Guest Policies & Information

Welcome to the canyon. We’re happy to have you here with us. Please help us make your stay safe and comfortable by participating in the following guidelines.

Check-in / Check-out
Check in is at 4:00pm, check out is 11:00am

Maximum Occupancy
Our accommodations range in style and size with a maximum occupancy of 3 to 6 people accordingly.

Outside Guests
Access to the Canyon beyond the Canyon Market is reserved exclusively for our registered guests. Please plan to meet any visitors at the Canyon Market or in the surrounding garden. Thank you!

Parking
El Capitan Canyon has adopted a “car-free” policy to maximize guest safety and preserve the natural ambiance of the Canyon. After checking in, you will be escorted to your accommodations by one of our Kiosk staff. Once you’ve unloaded your belongings, we ask that you park in a designated parking area. When driving through the Canyon, we ask you to observe the 5mph speed limit.

Quiet Time
Our quiet time begins at 10pm. Out of respect for all of our guests, we have a No Tolerance policy. This will be strictly enforced.

Music
No amplified sound is allowed in the Canyon.

Movies
To preserve the Canyon experience for all of our guests, the airing of outdoor movies at individual sites or common areas is not permitted.

Pet Policy
For the safety of pets and wildlife, we do not allow pets in the Canyon.

Wildlife
The Canyon is home to many native species of animals, birds and insects.
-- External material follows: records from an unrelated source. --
(** C34: A copy of a sequence of the tail is a transaction.  Preparing it changes no tail
    and tells which payload to copy: from slots of the source, each to a slot of the
    destination of its own, none of them a source of another copy.  Committing it replaces
    the tail of the destination by the newest of its entries out of the range and those of
    the source in it, survivors in their slots, joins the degradations and, without one,
    takes the smaller count of commits since a degradation, if no two of these entries are of
    one cell; if two are, it throws. They are not when no cell has one position in what is
    copied and another in the destination. Cancelling it leaves every tail as it was. *)
Theorem copy_transaction t src dst ss ds p0 p1 a b :
  store_ok t -> free_of_copy t -> is_seq t src -> is_seq t dst -> src <> dst -> stream_ok ds ->
  arenas t !! Z.to_nat src = Some a -> arenas t !! Z.to_nat dst = Some b ->
  let fl := Z.lor (degradation b) (degradation a) in
  let rc := if fl =? 0 then Z.min (recovery_commits b) (recovery_commits a) else 0 in
  exists t1 d, prepare_seq_cp t src dst ss ds p0 p1 = Ok (t1, copies_of (chosen t a b ss ds p0 p1) d) /\
    tails t1 = tails t /\ pending_seq_cp_destination t1 = dst /\
    Forall2 chosen_entry (chosen t a b ss ds p0 p1) d /\
    NoDup (dst_slot <$> copies_of (chosen t a b ss ds p0 p1) d) /\
    (forall x y, x ∈ copies_of (chosen t a b ss ds p0 p1) d -> y ∈ copies_of (chosen t a b ss ds p0 p1) d ->
       src_slot x <> dst_slot y) /\
    (NoDup (key <$> d) -> exists t2, commit_seq_cp t1 = Ok t2 /\ store_ok t2 /\ free_of_copy t2 /\
       tails t2 = <[Z.to_nat dst := mk_tail d fl rc]> (tails t)) /\
    (~ NoDup (key <$> d) -> commit_seq_cp t1 = Error LogicError) /\
    (positions_agree a b ss ds p0 p1 -> NoDup (key <$> d)) /\
    (exists t3, cancel_seq_cp t1 = Ok t3 /\ store_ok t3 /\ free_of_copy t3 /\ tails t3 = tails t).
Proof.
  intros HK Hf Hsrc Hdst Hne Hds Ha Hb fl rc.
  destruct (prepare_ok t src dst ss ds p0 p1 a b HK Hf Hsrc Hdst Hne Hds Ha Hb) as (t1 & d & acq & E & K1 & A1 & T1 & _ & P1 & C1 & _).
  exists t1, d. split; [done|]. split; [done|]. split; [unfold pending_seq_cp_destination; by rewrite P1|]. split; [done|].
  destruct (pending_copies_apart t1 src _ (chosen t a b ss ds p0 p1) K1 P1) as [D1 D2]; [by apply (is_seq_alike t t1)|done|done| |].
  { intros a' c Ha' Hc Hcc. assert (tail_of a' = tail_of a) as Heq.
    { apply (f_equal (fun l => l !! Z.to_nat src)) in T1. unfold tails in T1. rewrite !list_lookup_fmap, Ha, Ha' in T1. simpl in T1. congruence. }
    apply (f_equal toks) in Heq. simpl in Heq. rewrite slots_of_toks, Heq, <- slots_of_toks.
    exact (candidate_source t a b ss ds p0 p1 c Hc Hcc). }
  split; [exact D1|]. split; [exact D2|]. split; [|split; [|split]].
  - intros Hkeys. destruct (commit_pending_ok t1 _ K1 P1) as (t2 & E2 & K2 & _ & F2 & _ & T2); [done|].
    exists t2. split_and!; try done. rewrite T2, T1. done.
  - by apply (commit_pending_dup t1 _ K1 P1).
  - intros Hagree. rewrite (keys_of_tokens _ _ C1).
    destruct (st_arenas _ HK src a Hsrc Ha) as [[HNa _ _ _] _]. destruct (st_arenas _ HK dst b Hdst Hb) as [[HNb _ _ _] _].
    rewrite held_none in HNa, HNb by done. by eapply chosen_keys.
  - destruct (cancel_pending_ok t1 _ K1 P1) as (t3 & E3 & K3 & _ & F3 & _ & T3). exists t3. split_and!; try done. by rewrite T3.
Qed.

(** ** Examples *)

Lemma ok_inj {A} (x y : A) : Ok (E := tail_error) x = Ok y -> x = y.
Proof. congruence. Qed.

Lemma ok_fst_inj {A B} (x y : A) (u v : B) : Ok (E := tail_error) (x, u) = Ok (y, v) -> x = y.
Proof. congruence. Qed.

Definition run (t : tail_store) (o : tail_op) : tail_store :=
  match run_op t o with Ok r => r.1 | Error _ => t end.

(** A token in each of the two sequences. *)
Definition example_pair : tail_store :=
  run (run example_store example_commit) (Commit 0 (mk_id 0 6 1) 8 1 UINT32_MAX).

Lemma example_pair_ok : store_ok example_pair /\ free_of_copy example_pair.
Proof.
  destruct (reached_ok example_store example_pair (proj1 example_store_ok) (proj2 example_store_ok)) as (H1 & H2 & _); [|done].
  refine (reached_step _ _ (Commit 0 (mk_id 0 6 1) 8 1 UINT32_MAX) _ 0
    (reached_step _ _ example_commit _ 3 (reached_start _) example_commit_ok eq_refl) _ eq_refl).
  split; [split; simpl; lia|]. split; [done|]. intros H. exfalso. by apply H.
Qed.

Definition arena_of (t : tail_store) (s : Z) : arena := default (no_entries 0) (arenas t !! Z.to_nat s).

Definition example_prepared : tail_store :=
  match prepare_seq_cp example_pair 0 1 0 0 8 9 with Ok r => r.1 | Error _ => example_pair end.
Please do not touch or feed the wildlife while you enjoy and observe any local creatures. We recommend keeping your cabin door closed and food secured to help avoid any unwanted visitors. If you have any questions or concerns during your stay, please contact us.

Non-Smoking Policy
Smoking is not allowed in any accommodations or on the Canyon property.

Fire Safety
Due to the high wildfire risk, we ask you to closely observe and carefully tend to any campfires or BBQ’s that you use. NEVER LEAVE A CAMPFIRE OR OPEN FLAME UNATTENDED. Fire regulations dictate that there be no candles or open flame of any kind in any accommodation.

At Your Site
Camping Tents and Slack Lines are strictly prohibited in the Canyon. For everyone’s safety, please take down any hammocks when not in use and absolutely before dark.

Cabins with a Fireplace
To use the fireplace, first locate the wall-mounted temperature control box. Slide bottom lever to ignite, raise or lower flame and temperature.

Alcohol
Alcoholic beverages are allowed in the Canyon and must be transported here in closed containers. Beer and wine may be purchased at the Canyon Market. Please drink responsibly. Drinking and driving is strictly forbidden in the Canyon.

Pool Hours
The Pool is open from 10am to 10pm. No lifeguard is on duty. All glass and breakable items are forbidden in the pool area. Please observe safety signs. Children (12 years and younger) must be supervised by an adult at all times.

Biking
Bikes are available free of charge for guest use from the Kiosk on a first come, first served basis. Bikes may be checked out for a maximum of two hours at a time. A Driver’s License or ID card is required to check out bikes. In compliance with California state law, anyone 17 years or younger is required to wear a helmet. Adults are encouraged to do the same.

Electric Car Charging
For information regarding charging an electric vehicle while staying on property, please contact the kiosk for assistance.

Wi-Fi Access
El Capitan Canyon is equipped with Wi-Fi throughout the Canyon. Please see the guest instruction card in each room for more information.

What To Bring

What To Bring

Suggested List of Items to Bring

El Capitan Canyon seeks to provide its guests with a unique resort experience. We strive to meld the comforts of a traditional hotel with the relaxation and adventure of camping. The items you will need to fully enjoy your time at El Capitan Canyon are different from those needed at a standard hotel. Please use the list below as a checklist when preparing for your retreat.

IN YOUR CABIN

All our cabins are equipped with a kitchenette that includes a microwave, a coffee maker with coffee and paper cups, bar-sized fridge and small sink. There is no stove or hotplate inside the cabin. Most of our guests use the fire-pit and grill provided in front of their cabin or tent, or they bring a camping stove (not for use inside the cabin). Other items that you will need to bring if you plan on cooking your own meals include:

  • Dishes, silverware and napkins – a picnic set is ideal, or use disposable items
  • Cookware – pots, pans, spatulas, grilling implements, aluminum foil, etc.
  • Clean up items – dish soap, sponge, paper towels, dish towels.
  • Firewood or charcoal – bring your own or buy it at our Canyon Market

If you are staying in one of our Deluxe Safari Tents, you will also need to bring a cooler for your perishable items. Ice is available at our Canyon Market.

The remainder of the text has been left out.